#### What the exercise asks:
Within this listing, how many lines carry the string "separation"? State the number only.

---+---

Lemma step_velocity : forall self g,
  velocity (fst (fst (step get_heading get_distance get_neighbors self g)))
  = vdivs (combined get_heading get_distance self
             (get_neighbors (pos self) (vision self) false))
          (norm (combined get_heading get_distance self
                   (get_neighbors (pos self) (vision self) false))).
Proof.
  intros self g. unfold step. rewrite bind_run. unfold ret; cbn [fst snd].
  rewrite infection_recover_velocity. reflexivity.
Qed.

Lemma step_new_pos : forall self g,
  snd (fst (step get_heading get_distance get_neighbors self g))
  = vadd (pos self)
         (vscale (velocity (fst (fst (step get_heading get_distance
                                           get_neighbors self g))))
                 (speed self)).
Proof.
  intros self g. rewrite step_velocity.
  unfold step. rewrite bind_run. unfold ret; cbn [fst snd]. reflexivity.
Qed.

End MotionProperties.

(** ** Closed instances in a space without wrap-around *)

(** The test of [separate] is strict: the neighbour 8 units ahead is ignored
    by an agent whose separation distance is exactly 8. *)
Example separate_at_threshold :
  separate flat_heading flat_distance
           (Boid_init 1 vzero (Fin 1) (mkvec (Fin 1) (Fin 0)) (Fin 10) (Fin 8)
                      susceptible 0%Z None None None)
           [ahead]
  = vzero.
Proof.
  unfold separate; cbn [map fold_left pos separation Boid_init ahead].
  unfold flat_distance, vsub, vzero; cbn [vx vy nsub]. rewrite norm_fin.
  rewrite nltb_false; [reflexivity|].
  replace ((0 - 8) * (0 - 8) + (0 - 0) * (0 - 0)) with (8 * 8) by lra.
  rewrite sqrt_square by lra. lra.
Qed.

(** * Further properties of the code *)

(** ** The exposure loop *)

Lemma rng_advance_zero : forall g, mkRng (samples g) (cursor g + 0) = g.
Proof. intros [f c]; cbn [samples cursor]. rewrite Nat.add_0_r. reflexivity. Qed.

Lemma count_infected_cons : forall n ns,
  count_infected (n :: ns)
  = ((if (status n =? infected)%string then 1 else 0) + count_infected ns)%nat.
Proof.
  intros n ns. unfold count_infected; cbn [filter].
  destruct (status n =? infected)%string; reflexivity.
Qed.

---+---

#### Written solution:
2